Considering how integral a role greed plays in the progression of the book’s events this topic clearly serves as a significant part of the book’s overarching meaning. After all, just as I stated in my most recent blog post many of the book’s characters, unfortunately, find their fates to be dictated by Moss’ decision to take the suitcase full of money. Thus, by choosing to so harshly condemn Moss’ actions through the killing of everyone he loves and cares about McCarthy indicates to readers that greed is an unacceptable wrong that should never be committed.
However, McCarthy’s discussion of morality throughout the book extends well beyond the focus on the topic of greed. In fact, McCarthy incorporates Sheriff Bell’s character into Moss’ story in order to create a means of discussing crime and the immorality that leads to its occurrence.
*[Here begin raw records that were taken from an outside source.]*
(** [to_visit] has the top of the stack first. *)
Fixpoint missing_loop (fuel : nat) (s : store) (known_complete : gset Digest)
    (to_visit : list Digest) (visited : gset Digest) (missing_descendants : list Digest) : bres (list Digest) :=
  match fuel with
  | O => OutOfFuel
  | S fuel =>
      match to_visit with
      | [] => Ok missing_descendants
      | trie_key :: to_visit =>
          if decide (trie_key ∈ visited) then missing_loop fuel s known_complete to_visit visited missing_descendants
          else
            let visited := {[trie_key]} ∪ visited in
            if decide (trie_key ∈ known_complete) then
              missing_loop fuel s known_complete to_visit visited missing_descendants
            else
              match get_raw s trie_key with
              | None => missing_loop fuel s known_complete to_visit visited (missing_descendants ++ [trie_key])
              | Some retrieved_trie_bytes =>
                  if decide (head retrieved_trie_bytes = Some LEAF_TAG) then
                    missing_loop fuel s known_complete to_visit visited missing_descendants
                  else
                    match deserialize_from_slice (A:=trie) retrieved_trie_bytes with
                    | Ok retrieved_trie =>
                        missing_loop fuel s known_complete (rev (queued retrieved_trie) ++ to_visit) visited
                          missing_descendants
                    | Err _ => missing_loop fuel s known_complete to_visit visited (missing_descendants ++ [trie_key])
                    | Panic => Panic
                    | OutOfFuel => OutOfFuel
                    end
              end
      end
  end.

(** The start keys and the pointers of the store's nodes bound the iterations. *)
Definition missing_trie_keys (s : store) (trie_keys_to_visit : list Digest) (known_complete : gset Digest)
    : bres (list Digest) :=
  missing_loop (S (length trie_keys_to_visit + S RADIX * size s)) s known_complete (rev trie_keys_to_visit) ∅ [].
This can be seen in Sheriff Bell’s involvement in the police investigation surrounding Chigurh’s hunt for Moss when he states that “this county has not had an unsolved homicide in forty-one years. Now we got nine of them in one week” (page 216), thus clarifying the harsh reality of the fallout that has occurred since Moss took the suitcase. Yet what perhaps makes this comment most noteworthy is the commentary that it provides on the ways McCarthy believes American society has changed over time, with the dramatic increase in unsolved murders in the county highlighting some of the growing issues like crime that McCarthy believes are facing the United States. This same point is further reflected in McCarthy’s argument that American social norms have changed as seen when Sheriff Bell explains that “these old people I talk to, if you could of told them that there would be people on the streets of our Texas towns with green hair and bones in their noses speaking a language they couldn’t even understand, well, they just flat out wouldn’t of believed you” (295). Therefore, through his examination of how the function of American society has transformed with the passing of time, McCarthy intends to give readers an understanding of United States’ failings as a nation.
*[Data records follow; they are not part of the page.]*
(* ===== verification/PublicKeys.v ===== *)
(** * Public keys: [PublicKey] of [types/src/crypto/asymmetric_key.rs].

    The crates [ed25519_dalek] and [k256] are an interface: their key types with
    parsing from and conversion to the compressed bytes. *)

From S2P Require Import Prelude Bytesrepr Hashing KeyTypes Values.
Local Open Scope nat_scope.

Definition ED25519_LENGTH : nat := 32.
Definition SECP256K1_LENGTH : nat := 33.

(** What the code relies on: a key has bytes of the compressed length and parses
    back from them. *)
Class KeyCrates := {
  ed25519_key : Type;
  ed25519_eq_dec : EqDecision ed25519_key;
  ed25519_from_bytes : bytes -> option ed25519_key;
  ed25519_as_bytes : ed25519_key -> bytes;
  ed25519_length k : length (ed25519_as_bytes k) = ED25519_LENGTH;
  ed25519_parse k : ed25519_from_bytes (ed25519_as_bytes k) = Some k;
  secp256k1_key : Type;
  secp256k1_eq_dec : EqDecision secp256k1_key;
  secp256k1_from_bytes : bytes -> option secp256k1_key;
  secp256k1_to_bytes : secp256k1_key -> bytes;
  secp256k1_length k : length (secp256k1_to_bytes k) = SECP256K1_LENGTH;
  secp256k1_parse k : secp256k1_from_bytes (secp256k1_to_bytes k) = Some k;
}.
#[export] Existing Instances ed25519_eq_dec secp256k1_eq_dec.

Section PublicKey.
Context `{KeyCrates}.

Inductive PublicKey :=
| PkSystem
| PkEd25519 (key : ed25519_key)
| PkSecp256k1 (key : secp256k1_key).

#[export] Instance PublicKey_eq_dec : EqDecision PublicKey.
Proof. solve_decision. Defined.

Definition PublicKey_tag (k : PublicKey) : Byte.byte :=
  match k with PkSystem => Byte.x00 | PkEd25519 _ => Byte.x01 | PkSecp256k1 _ => Byte.x02 end.

(** [From<&PublicKey> for Vec<u8>]. *)
Definition public_key_bytes (k : PublicKey) : bytes :=
  match k with
  | PkSystem => []
  | PkEd25519 key => ed25519_as_bytes key
  | PkSecp256k1 key => secp256k1_to_bytes key
  end.

(** [Ord::cmp]: by tag, then by bytes. *)
#[export] Instance PublicKey_ord : Ord PublicKey := fun a b =>
  ord_cmp (PublicKey_tag a, public_key_bytes a) (PublicKey_tag b, public_key_bytes b).
#[export] Instance PublicKey_ord_laws : OrdLaws PublicKey.
Proof.
  apply (ord_laws_via (fun k => (PublicKey_tag k, public_key_bytes k))).
  intros [|a|a] [|b|b] E; cbn in E; try done; apply pair_eq in E as [_ E]; f_equal.
  - apply Some_inj. by rewrite <- (ed25519_parse a), <- (ed25519_parse b), E.
  - apply Some_inj. by rewrite <- (secp256k1_parse a), <- (secp256k1_parse b), E.
Qed.

Definition PublicKey_serialized_length (k : PublicKey) : nat :=
  U8_SERIALIZED_LENGTH +
  match k with PkSystem => 0 | PkEd25519 _ => ED25519_LENGTH | PkSecp256k1 _ => SECP256K1_LENGTH end.
Definition PublicKey_to_bytes (k : PublicKey) : bres bytes :=
  buffer ← allocate_buffer (PublicKey_serialized_length k);
  match k with
  | PkSystem => Ok [Byte.x00]
  | PkEd25519 public_key => Ok (Byte.x01 :: ed25519_as_bytes public_key)
  | PkSecp256k1 public_key => Ok (Byte.x02 :: secp256k1_to_bytes public_key)
  end.
Definition PublicKey_write_bytes (k : PublicKey) (writer : bytes) : bres bytes :=
  match k with
  | PkSystem => Ok (writer ++ [Byte.x00])
  | PkEd25519 pk => Ok ((writer ++ [Byte.x01]) ++ ed25519_as_bytes pk)
  | PkSecp256k1 pk => Ok ((writer ++ [Byte.x02]) ++ secp256k1_to_bytes pk)
  end.
Definition PublicKey_from_bytes (bs : bytes) : bres (PublicKey * bytes) :=
  '(tag, remainder) ← u8_from_bytes bs;
  if Byte.eqb tag Byte.x00 then Ok (PkSystem, remainder)
  else if Byte.eqb tag Byte.x01 then
    '(raw_bytes, remainder) ← array_from_bytes ED25519_LENGTH remainder;
    public_key ← ok_or (ed25519_from_bytes raw_bytes) Formatting;
    Ok (PkEd25519 public_key, remainder)
  else if Byte.eqb tag Byte.x02 then
    '(raw_bytes, remainder) ← array_from_bytes SECP256K1_LENGTH remainder;
    public_key ← ok_or (secp256k1_from_bytes raw_bytes) Formatting;
    Ok (PkSecp256k1 public_key, remainder)
  else Err Formatting.

#[export] Instance PublicKey_ToBytes : ToBytes PublicKey := {|
  to_bytes := PublicKey_to_bytes; into_bytes := PublicKey_to_bytes;
  serialized_length := PublicKey_serialized_length; write_bytes := PublicKey_write_bytes |}.
#[export] Instance PublicKey_FromBytes : FromBytes PublicKey := default_FromBytes PublicKey_from_bytes.
#[export] Instance PublicKey_Valid : Valid PublicKey := fun _ => True.

Lemma PublicKey_to_bytes_eq k bs : PublicKey_to_bytes k = Ok bs -> bs = PublicKey_tag k :: public_key_bytes k.
Proof. intros (u & _ & E)%bind_Ok. by destruct k; apply Ok_inj in E as <-. Qed.

#[export] Instance PublicKey_Bytesrepr : Bytesrepr PublicKey.
Proof.
  apply struct_bytesrepr.
  - intros k bs rest _ ->%PublicKey_to_bytes_eq. unfold PublicKey_from_bytes, array_from_bytes. destruct k; cbn.
    + done.
    + rewrite safe_split_at_app by apply ed25519_length. cbn. by rewrite ed25519_parse.
    + rewrite safe_split_at_app by apply secp256k1_length. cbn. by rewrite secp256k1_parse.
  - intros k bs _ ->%PublicKey_to_bytes_eq. destruct k; cbn; rewrite ?ed25519_length, ?secp256k1_length; done.
  - intros k bs writer _ ->%PublicKey_to_bytes_eq. by destruct k; cbn; rewrite <- ?app_assoc.
  - intros k _ _. unfold PublicKey_to_bytes. rewrite allocate_buffer_fits; [by destruct k; eexists|].
    by destruct k; vm_compute.
  - intros bs k rest Hr. apply bind_Ok in Hr as ([tag rem] & ->%u8_from_bytes_Ok & Hr). split; [done|].
    repeat case_match; try done.
    + injection Hr as <- <-. by exists [tag].
    + apply bind_Ok in Hr as ([raw rem'] & E & (pk & _ & [= <- <-])%bind_Ok).
      apply safe_split_at_Ok in E as [-> _]. by exists (tag :: raw).
    + apply bind_Ok in Hr as ([raw rem'] & E & (pk & _ & [= <- <-])%bind_Ok).
      apply safe_split_at_Ok in E as [-> _]. by exists (tag :: raw).
  - intros bs k rest more Hr. unfold PublicKey_from_bytes, array_from_bytes in *.
    apply bind_Ok in Hr as ([tag rem] & Hu & Hr). extend_step.
    repeat case_match; try done.
    + by injection Hr as <- <-.
    + apply bind_Ok in Hr as ([raw rem'] & E & (pk & E' & [= <- <-])%bind_Ok). extend_step. by rewrite E'.
    + apply bind_Ok in Hr as ([raw rem'] & E & (pk & E' & [= <- <-])%bind_Ok). extend_step. by rewrite E'.
Qed.

End PublicKey.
While McCarthy looks to paint a bleak and troubled image of American society whenever possible he still makes sure to provide solutions to the problems he discusses as well. After all, within the story of Moss’ quest for financial success, it’s clear that Chigurh’s character is intended to personify evil in its purest form as evidenced by the series of cold-blooded murders he commits in his search for Moss. Yet in spite of possessing a generally cold and intimidating persona Chigurh’s character comes to appear weak and feeble at times as a result of the series of injuries—the worst of which being the broken arm and forehead gash he sustains after being in a car crash—that he experiences throughout the book. Thus, by showing that Chigurh is still mortal like the book’s other characters McCarthy indicates that the flawed sense of morality his character represents is vanquishable as well. In fact, McCarthy even goes so far as to provide specific suggestions as to how to restore the morality he feels is missing in American society when Sheriff Bell–the man who I am in fact about to quote for the third time in this post–explains that:
It starts when you begin to overlook bad manners. Anytime you quit hearin Sir and Mam the end is pretty much in sight. I told her, I said: It reaches into ever strata. You’ve heard about that ain’t you? Ever strata? You finally get into the sort of breakdown in mercantile ethics that leaves people settin around out in the desert dead in their vehicles and by then it’s just too late (303).
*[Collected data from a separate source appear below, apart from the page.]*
#[export] Instance int_eq_dec t : EqDecision (int t).
Proof. solve_decision. Defined.
#[export] Instance ActionThresholds_eq_dec : EqDecision ActionThresholds.
Proof. solve_decision. Defined.
#[export] Instance ActionThresholds_ToBytes : ToBytes ActionThresholds := {|
  to_bytes := ActionThresholds_to_bytes; into_bytes := ActionThresholds_to_bytes;
  serialized_length _ := (2 * U8_SERIALIZED_LENGTH)%nat; write_bytes := ActionThresholds_write_bytes |}.
#[export] Instance ActionThresholds_FromBytes : FromBytes ActionThresholds :=
  default_FromBytes ActionThresholds_from_bytes.
#[export] Instance ActionThresholds_Valid : Valid ActionThresholds := fun a =>
  valid (deployment a) /\ valid (key_management a).
#[export] Instance ActionThresholds_Bytesrepr : Bytesrepr ActionThresholds.
Proof.
  struct_codec_by ltac:(unfold ActionThresholds_to_bytes, ActionThresholds_write_bytes,
    ActionThresholds_from_bytes, ActionThresholds_Valid).
Qed.

(** ** Associated keys *)

(** [struct AssociatedKeys(BTreeMap<AccountHash, Weight>)]. *)
Abbreviation AssociatedKeys := (btree_map AccountHash KeyWeight).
Consequently, rather than simply limit his writing to a reflection on the state of American society in the 1980s McCarthy instead seeks to use No Country for Old Men as a call to arms regarding how to avoid the spread of immorality and even prevent the failure of human civilization as we know it.
Hi Seamus, how accurate do you feel McCarthy's comments are? Is the lack of a "sir" or "ma'am" the slippery slope he makes it out to be? Are we there as a society, do you think?